Dataset entries:
*** Block opens ***
Lemma build_command_plain options draws sequence d :
  run_fits options draws sequence d -> workload options ∈ workloads ->
  exists command, BuildCommand options draws sequence = Ok command /\ plain_request command.
Proof.
  intros Hf Hw. pose proof (fun i => size_of_key i _ _ _ _ Hf) as Hk.
  pose proof (size_of_value _ _ _ _ Hf) as Hv.
  assert (Hset : plain_request [str "SET"; MakeKey (draw_key draws) (keySize options);
    MakeValue (valueSize options)]) by plain_words.
  assert (Hget : forall i, plain_request [str "GET"; MakeKey i (keySize options)]) by plain_words.
  unfold BuildCommand. repeat (case_bool_decide; cbn [orb]); try case_match.
  all: try (eexists; split; [reflexivity|]; first [exact Hset|apply Hget|plain_words]).
  - exfalso. unfold workloads in Hw. repeat (apply elem_of_cons in Hw as [Hw|Hw]; [done|]).
    by apply not_elem_of_nil in Hw.
Qed.

(** The RENAME workload gives its keys new names. *)
Lemma renamed_key_changes options draws sequence d :
  run_fits options draws sequence d ->
  MakeKey (draw_key draws) (keySize options)
  <> MakeKey (wrap_size (keyCount options * 2 + sequence)) (keySize options).
Proof.
  intros Hf E. pose proof Hf as [_ _ ? ? _ ? _].
  unfold wrap_size in E. rewrite Z.mod_small in E by lia.
  assert (draw_key draws = keyCount options * 2 + sequence); [|lia].
  eapply fitting_keys_inj; [exact Hf|lia|lia|done].
Qed.

Lemma miss_is_no_key options draws sequence d i :
  run_fits options draws sequence d -> 0 <= i < keyCount options ->
  MakeKey (wrap_size (keyCount options + draw_miss draws)) (keySize options)
  <> MakeKey i (keySize options).
Proof.
  intros Hf Hi. pose proof Hf as [_ _ ? ? _ _ ?]. unfold wrap_size. rewrite Z.mod_small by lia. intros E.
  apply (fitting_keys_inj _ _ _ _ _ _ Hf) in E; lia.
Qed.

(** ** Properties *)

(** C17: requests a client sends together to a fresh connection are executed as
    the protocol says, and the client understands what comes back: it reads
    exactly one response for each request, in their order, a failure where the
    reply is an error and nowhere else, and takes nothing of what the server
    sends later. *)
Theorem client_and_server_agree requests s w :
  Forall plain_request requests -> zlen (pipeline_request requests) <= kMaxBufferedInput ->
  m_input s = [] -> m_closeAfterWrite s = false -> world_ready w ->
  exists s' w' replies,
    on_read (pipeline_request requests) s w = (s', w', Ok tt)
    /\ Protocol.conversation (RadishStore.m_ttl (RadishDB.m_store (database w).1)) (surroundings w)
         (m_version s) (RadishStore.abs (RadishDB.m_store (database w).1)) requests replies
         (m_version s') (RadishStore.abs (RadishDB.m_store (database w').1))
    /\ transcript s' = transcript s ++ concat replies
    /\ (Forall (fun reply => zlen reply <= LLONG_MAX) replies -> forall later,
         read_responses (length requests) (concat replies ++ later)
         = Ok (map (fun reply => negb (is_error reply)) replies, later)).
Proof.
  rewrite pipeline_request_eq. intros Hr Hl Hi Hc Hw.
  destruct (on_read_requests requests [] s w Hr eq_refl) as (s' & w' & replies & H1 & H2 & H3 & _);
    [by rewrite app_nil_r|done..|].
  rewrite app_nil_r in H1. exists s', w', replies. split_and!; [done..|].
  by eapply conversation_reads.
Qed.

(** When the digits of the largest index fit the size of the keys, every
    request of every workload is one the server answers without closing the
    connection, keys of different indices are different, a GET_MISS asks for
    none of the keys that were loaded, and a RENAME gives its key a new name. *)
Theorem workload_is_served options draws sequence d :
  run_fits options draws sequence d -> workload options ∈ workloads ->
  (exists command, BuildCommand options draws sequence = Ok command /\ plain_request command)
  /\ (forall i j, 0 <= i < keyCount options -> 0 <= j < keyCount options ->
        MakeKey i (keySize options) = MakeKey j (keySize options) -> i = j)
  /\ (workload options = str "GET_MISS" -> forall i, 0 <= i < keyCount options ->
        BuildCommand options draws sequence <> Ok [str "GET"; MakeKey i (keySize options)])
  /\ (workload options = str "RENAME" -> forall k,
        BuildCommand options draws sequence <> Ok [str "RENAME"; k; k]).
Proof.
  intros Hf Hw. pose proof Hf as [_ _ _ ? _ _ _]. split_and!.
  - by eapply build_command_plain.
  - intros i j Hi Hj. apply (fitting_keys_inj _ _ _ _ _ _ Hf); lia.
  - intros Hm i Hi. unfold BuildCommand. rewrite Hm. cbn [bool_decide decide_rel orb].
    intros [= E]. by eapply miss_is_no_key.
  - intros Hr k. unfold BuildCommand. rewrite Hr. cbn [bool_decide decide_rel orb].
    intros [= E1 E2]. eapply renamed_key_changes; [exact Hf|]. by rewrite E1, E2.
Qed.

(** ** Witnesses *)

Lemma client_and_server_agree_witness :
  exists replies,
    Forall (fun reply => zlen reply <= LLONG_MAX) replies -> forall later,
    read_responses 1 (concat replies ++ later)
    = Ok (map (fun reply => negb (is_error reply)) replies, later).
Proof.
  destruct (client_and_server_agree [get_a] NewSession world_example) as (s' & w' & replies & H).
  - apply Forall_cons. split; [exact get_a_plain|apply Forall_nil; exact I].
  - vm_compute. discriminate.
  - reflexivity.
  - reflexivity.
  - exact world_example_ready.
  - exists replies. apply H.
Defined.

Definition renaming_options : Options :=
  MkOptions (str "127.0.0.1") (str "6379") (str "RENAME") (str "r") (str "l") 1 1 60 30 100 32 128 1 true.

Lemma workload_is_served_witness :
  exists command, BuildCommand renaming_options (MkDraws 3 4 50) 7 = Ok command
    /\ plain_request command.
Proof.
  apply (workload_is_served renaming_options (MkDraws 3 4 50) 7 3).
  - split; vm_compute; repeat split; discriminate.
  - unfold workloads. repeat (first [apply list_elem_of_here | apply list_elem_of_further]).
Defined.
*** Block closes ***
Brief: Your answer should consist solely of the lines above from the line with "run_fits options draws sequence d -> 0" to the line with "Forall plain_request requests", both included, reproduced exactly.

Written solution:
  run_fits options draws sequence d -> 0 <= i < keyCount options ->
  MakeKey (wrap_size (keyCount options + draw_miss draws)) (keySize options)
  <> MakeKey i (keySize options).
Proof.
  intros Hf Hi. pose proof Hf as [_ _ ? ? _ _ ?]. unfold wrap_size. rewrite Z.mod_small by lia. intros E.
  apply (fitting_keys_inj _ _ _ _ _ _ Hf) in E; lia.
Qed.

(** ** Properties *)

(** C17: requests a client sends together to a fresh connection are executed as
    the protocol says, and the client understands what comes back: it reads
    exactly one response for each request, in their order, a failure where the
    reply is an error and nowhere else, and takes nothing of what the server
    sends later. *)
Theorem client_and_server_agree requests s w :
  Forall plain_request requests -> zlen (pipeline_request requests) <= kMaxBufferedInput ->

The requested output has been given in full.